▶ DESCRIPTION OF THE TASK
What you return should be the lines from the first line of the records below through the line holding "group_address_of sender (nonce (acc s sender)) ≠", unchanged.

▶ RAW DATA
★ ★ ★

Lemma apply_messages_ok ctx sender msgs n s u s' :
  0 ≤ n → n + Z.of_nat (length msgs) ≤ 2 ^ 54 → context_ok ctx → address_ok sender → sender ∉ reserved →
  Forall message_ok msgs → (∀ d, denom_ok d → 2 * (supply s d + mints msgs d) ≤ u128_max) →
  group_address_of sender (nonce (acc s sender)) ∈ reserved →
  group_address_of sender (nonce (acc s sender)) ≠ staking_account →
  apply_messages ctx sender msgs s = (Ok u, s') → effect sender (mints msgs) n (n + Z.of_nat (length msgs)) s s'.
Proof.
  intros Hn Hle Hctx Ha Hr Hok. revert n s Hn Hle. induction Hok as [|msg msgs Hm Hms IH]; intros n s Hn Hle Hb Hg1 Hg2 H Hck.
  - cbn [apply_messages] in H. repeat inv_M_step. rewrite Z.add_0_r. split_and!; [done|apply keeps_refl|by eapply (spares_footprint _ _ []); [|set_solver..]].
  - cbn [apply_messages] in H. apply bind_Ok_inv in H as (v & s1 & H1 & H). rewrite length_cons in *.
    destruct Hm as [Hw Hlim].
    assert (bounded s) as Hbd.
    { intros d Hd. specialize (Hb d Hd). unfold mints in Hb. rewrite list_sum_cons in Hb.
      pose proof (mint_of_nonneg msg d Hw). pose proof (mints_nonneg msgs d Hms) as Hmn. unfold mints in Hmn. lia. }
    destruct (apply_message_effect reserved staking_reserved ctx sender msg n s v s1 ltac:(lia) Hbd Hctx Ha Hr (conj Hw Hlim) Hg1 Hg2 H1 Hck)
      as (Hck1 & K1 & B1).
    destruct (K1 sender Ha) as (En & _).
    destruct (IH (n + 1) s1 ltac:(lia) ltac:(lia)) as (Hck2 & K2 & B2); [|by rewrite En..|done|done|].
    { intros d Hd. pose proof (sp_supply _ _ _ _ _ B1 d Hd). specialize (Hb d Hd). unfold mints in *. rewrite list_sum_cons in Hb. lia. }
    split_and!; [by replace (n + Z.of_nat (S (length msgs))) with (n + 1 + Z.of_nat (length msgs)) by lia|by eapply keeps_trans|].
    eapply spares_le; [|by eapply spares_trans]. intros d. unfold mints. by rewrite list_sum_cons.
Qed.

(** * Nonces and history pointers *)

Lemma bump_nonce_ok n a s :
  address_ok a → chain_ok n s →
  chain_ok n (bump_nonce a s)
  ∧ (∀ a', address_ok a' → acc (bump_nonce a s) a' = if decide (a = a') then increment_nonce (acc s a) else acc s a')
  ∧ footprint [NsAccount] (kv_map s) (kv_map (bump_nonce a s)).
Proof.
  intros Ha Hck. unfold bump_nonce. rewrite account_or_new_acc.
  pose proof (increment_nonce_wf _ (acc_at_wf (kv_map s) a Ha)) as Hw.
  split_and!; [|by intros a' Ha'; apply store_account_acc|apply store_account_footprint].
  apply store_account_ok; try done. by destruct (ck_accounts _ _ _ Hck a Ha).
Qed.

★ ★ ★

▶ EXPECTED ANSWER
Lemma apply_messages_ok ctx sender msgs n s u s' :
  0 ≤ n → n + Z.of_nat (length msgs) ≤ 2 ^ 54 → context_ok ctx → address_ok sender → sender ∉ reserved →
  Forall message_ok msgs → (∀ d, denom_ok d → 2 * (supply s d + mints msgs d) ≤ u128_max) →
  group_address_of sender (nonce (acc s sender)) ∈ reserved →
  group_address_of sender (nonce (acc s sender)) ≠ staking_account →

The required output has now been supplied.